Let’s get the important thing out of the way first: Instagram is only one of many (So many. Too many. Brain-fogging amounts of many) social media platforms for authors. If you’re already on Twitter, or Facebook, etcetera, et al, and you’re happy with it you don’t have to add Instagram. Really.

No! GO away social media! I don’t need another account! Don’t chase me with another one! NO!
As for me and my author brand* we like Instagram.
(*haha just kidding. No one would stick around after they saw the iron go into the fire.)
What Does Instagram Have?
Pew Research findings on social media for 2018 say Instagram has:
- A little over 1/3 of all online (internet using) adults (35%)
- especially high numbers of young adult users (71% of people who are 18-24 report using Instagram) a good number of 25-29 year olds (50%ish) and a solid number of 30-49 year olds (40%ish). Not very many adults aged 50+
- 38% of total users are female (26% men)
- Somewhere around 500 million users
- Users tend to be “daily active users” which means a high level of engagement
(here are those numbers for 2016, which is where I got the number of users and how many are female/male.)
Great, so What Does That Mean?
That means that if you’re writing books 18-49 year old people (mostly female people) want to read, Instagram is a good choice for you to consider.
Yes, the statistics skew heavily towards YA, but that doesn’t preclude other kinds of books. There are plenty of users on Instagram and they tend to be very active. Speaking from my own experience, once you fall in love with this format you use it constantly and feel loyal to it.
Awesome. So, how do I use it?
The Instagram app is available on smartphones. You can also access it from a computer at instagram.com although you can’t add or edit any pictures that way.
Use your phone number or an email address to sign up for a free account. It’s effortless to incorporate if you already have a smartphone. (If you don’t, consider that Instagram might not be for you.)
- Username: Create a personal name that people use to find you. This should go without saying, but use the name you want associated with you as an author. Use your pen name if you have one and that’s the name you write under the most.
- Bio: Instagram limits you to 150 characters and ONE website link per bio. Use it wisely. Make sure your profile is “public” and don’t post personal things on this account. It’s super easy to add another account if you want a private one.

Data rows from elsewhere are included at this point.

Lemma component_match_sound name cm o c s s' r : component_wf cm -> Name.components name !! o = Some c -> uri_ok c ->
  NoDup (component_ids cm) -> allocated (component_ids cm) s -> component_match env name cm o s = Some (s', r) ->
  frame (component_ids cm) s s' /\ r = Ok (accepts cm c) /\ (accepts cm c = true -> component_recorded cm s' c).
Proof.
  intros Hw Hc Hu HD Hal E. destruct (component_match_total name cm o c s Hw Hc Hu) as [s2 E2]. rewrite E2 in E. injection E as <- <-.
  destruct Hw as [He Hlen]. unfold component_ids in *. apply Forall_cons_iff in Hal as [Hal1 Hal]. apply list.NoDup_cons in HD as [Hni HD].
  unfold component_match in E2. destruct (clearResult (c_self cm) s) as [[s1 r1]|] eqn:E1; [|done].
  destruct (getMatchResult_set _ _ _ _ _ E1 Hal1) as (-> & Hf1 & Hv1). rewrite (bind_some _ _ _ _ _ E1) in E2.
  assert (Hm1 : frame (c_self cm :: m_pseudoMatchers cm) s s1) by (auto using frame_app_l, frame_app_r, frame_head, frame_tail).
  unfold accepts in *. destruct (decide (c_expr cm = [])) as [Ee|Ee].
  - rewrite !bool_decide_eq_true_2 in E2 |- * by done. rewrite (bind_some _ _ _ _ _ (getM_in _ _ _ _ Hc)) in E2. injection E2 as <-.
    destruct (getMatchResult_set (c_self cm) (getMatchResult (c_self cm) s1 ++ [c]) s1 _ _ eq_refl) as (_ & Hf2 & Hv2);
      [by rewrite (proj1 (proj2 Hf1))|]. split; [|split; [done|]; intros _; split; [|by left]].
    + eapply frame_trans; [done|]. auto using frame_app_l, frame_app_r, frame_head, frame_tail, frame_of_tail.
    + etrans; [exact Hv2|]. by rewrite Hv1.
  - rewrite (bool_decide_eq_false_2 (c_expr cm = [])) in E2 |- * by done. rewrite He in E2. cbn [negb] in E2.
    rewrite (bind_some _ _ _ _ _ (getM_in _ _ _ _ Hc)) in E2. erewrite bind_some in E2 by (unfold liftP; by rewrite (proj1 Hu)).
    destruct (regex_match _ _) as [subs|] eqn:Hm.
    + assert (Hsub : Forall (fun x => is_u64 (len x)) subs) by by eapply sub_bounded.
      assert (Ht : forall j, j ∈ tail (m_pseudoMatchers cm) -> j ∈ m_pseudoMatchers cm) by (destruct (m_pseudoMatchers cm); set_solver).
      apply bind_inv in E2 as [(s3 & [] & E3 & E2)|(e & E3 & ?)];
        (apply sub_loop_sound in E3 as (Hok & Hf3 & HF); [|by rewrite (regex_match_marks _ _ _ Hm); destruct (m_pseudoMatchers cm); simpl in *; lia
          |by destruct (m_pseudoMatchers cm); [constructor|apply list.NoDup_cons in HD as [_ HD]]
          |eapply allocated_frame; [exact Hf1|]; by destruct (m_pseudoMatchers cm); [constructor|apply Forall_cons_iff in Hal as [_ Hal]]
          |done]); try done.
      assert (Hm3 : frame (c_self cm :: m_pseudoMatchers cm) s s3) by (eapply frame_trans; [done|]; auto using frame_app_l, frame_app_r, frame_head, frame_tail, frame_of_tail).
      injection E2 as <-.
      destruct (getMatchResult_set (c_self cm) (getMatchResult (c_self cm) s3 ++ [c]) s3 _ _ eq_refl) as (_ & Hf2 & Hv2);
        [by rewrite (proj1 (proj2 Hm3))|]. split; [eapply frame_trans; [done|]; auto using frame_app_l, frame_app_r, frame_head, frame_tail, frame_of_tail|].
      split; [done|]. intros _. split.
      * etrans; [exact Hv2|]. rewrite (proj2 (proj2 Hf3)), Hv1 by (intros ?%Ht; done). done.
      * right. exists subs. split; [done|].
        assert (Hne : forall j, j ∈ tail (m_pseudoMatchers cm) -> j <> c_self cm) by (intros j Hj%Ht ->; done).
        clear -HF Hf2 Hne. induction HF as [|p x ps subs Hp _ IH]; constructor; [|apply IH; set_solver].
        rewrite <- Hp. apply Hf2. set_solver.
    + injection E2 as <-. split; [done|]. split; [done|]. done.
Qed.
Lemma scheduler_run_witness :
  exists s' threw l, executeEvent sample_body 4 false (setClock 40 sample_scheduler) = Some (s', threw) /\
    executed s' = [] ++ l /\ map fst l `sublist_of` due 40 (m_queue sample_scheduler).
Proof.
  destruct (scheduler_run sample_body (setClock 40 sample_scheduler) 4) as (s' & threw & l & E & Hex & Hsub & _).
  - exact sample_positive.
  - apply (setClock_core 40 sample_scheduler); [lia|]. exact (proj1 (reachable_inv sample_body (None, None) 0 sample_scheduler sample_reachable)).
  - simpl. lia.
  - exists s', threw, l. exact (conj E (conj Hex Hsub)).
Defined.

(** The run of the example: the first event cancels the second one and
    schedules another, the third is executed, the fourth throws. *)
Example sample_run :
  match executeEvent sample_body 4 false (setClock 40 sample_scheduler) with
  | Some (s, threw) => (map (fun p => id p.1) (executed s), cancelled s, map id (m_queue s), clock s, threw)
  | None => ([], [], [], 0, false)
  end = ([0; 3; 1]%nat, [2]%nat, [4]%nat, 42, true).
Proof. reflexivity. Qed.

(** C30: no event is forgotten: if callbacks schedule further events with
    positive delays only, an event that is waiting is executed or cancelled
    once its time has come and the io_service is polled, whatever callbacks
    throw in between: every poll that does not get to it has executed at least
    one of the events in front of it. *)
Theorem scheduler_liveness `{TimerLaws} {callback : Type} (body : callback -> list request) (t0 : timer) (now t : Z)
  (s : Scheduler) (ev : EventInfo) (Hpos : all_positive body) (Hr : reachable body t0 now s)
  (Hev : ev ∈ m_queue s) (Ht : expireTime ev <= t) :
  exists n s', (0 < n <= length (m_queue s))%nat /\ polled body t n s s' /\
    (ev ∈ map fst (executed s') \/ id ev ∈ cancelled s').
Proof.
  apply list_elem_of_split in Hev as (l1 & l2 & Hq).
  apply (polls_execute body t ev Hpos Ht (length (m_queue s)) s l1 l2); [by eapply reachable_inv|done|].
  rewrite Hq, length_app. simpl. lia.
Qed.

Lemma scheduler_liveness_witness :
  exists n s', (0 < n <= 4)%nat /\ polled sample_body 40 n sample_scheduler s' /\
    (mkEventInfo 1 1%nat 30 ∈ map fst (executed s') \/ 1%nat ∈ cancelled s').
Proof.
  apply (@scheduler_liveness toy_timer toy_timer_laws nat sample_body (None, None) 0 40 sample_scheduler (mkEventInfo 1 1%nat 30)).
  - exact sample_positive.
  - exact sample_reachable.
  - simpl. right. right. right. left.
  - simpl. lia.
Defined.

(** An event that reschedules itself without delay, on a clock that has not
    advanced meanwhile, keeps one run busy. *)
Theorem scheduler_zero_delay (fuel : nat) :
  executeEvent (fun _ : nat => [Schedule 0 0%nat]) fuel false (schedule 0 0%nat (init (None, None) 0)).1 = None.
Proof.
  unfold executeEvent. cut (forall s e, m_queue s = [e] -> expireTime e = 0 -> clock s = 0 -> execute_loop (fun _ : nat => [Schedule 0 0%nat]) fuel 0 s = None).
  { intros Hcut. by erewrite Hcut. }
  induction fuel as [|fuel IH]; intros s e Hq He Hc; cbn [execute_loop]; rewrite Hq, He; [done|].
  cbn [Z.ltb Z.compare performAll perform]. cbv zeta. unfold schedule. cbn [fst].
  destruct (_ && _).
  - eapply IH; rewrite ?(proj1 (scheduleNext_fields _)), ?(proj1 (proj2 (scheduleNext_fields _))); [done| |done]. simpl. lia.
  - eapply IH; [done| |done]. simpl. lia.
Qed.

End SchedulerTheorems.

Here’s my profile as an example
Navigation: The little button that looks like a house will take you to the home screen, where you see posts and videos from the people you follow. The magnifying glass takes you to the search feature. The plus/square is to add your own post. The heart shows you likes or comments on your posts. And the bottom right circle will take you to your profile.
Got your profile set up?
Now you start taking pictures. Open your smartphone camera, focus, and click. Then open up Instagram. Tap on that big square with the plus sign on it (in the bottom middle of my picture, above). The pictures in your phone gallery will appear in the app for you to select one to play around with. Add filters, fade, blur, even color it. Then post it for everyone on Instagram to enjoy.
*Good to know* you can share your picture to multiple social media sites from Instagram. You have the option to either a) automatically post to the sites you select for every picture (this is called syncing) b) select a site to share to on a case-by-case basis or c) not share to any other sites at all. You control this through your settings.
I made dis. It is a pretty picture. Now what?
The best part! Find other Instagram accounts to follow, and collect followers to your account. At first, you will see general Instagram accounts (travel, fashion, food, personal pictures). You’ll want to use the search feature to look for books, your favorite genre, authors you know. Narrow your options down to bookish things, in other words.
Just tap around until something catches your eye. Tap on it, then check out the user profile for the person who put up that picture. If you like what you see, you click “follow”. And you’re off.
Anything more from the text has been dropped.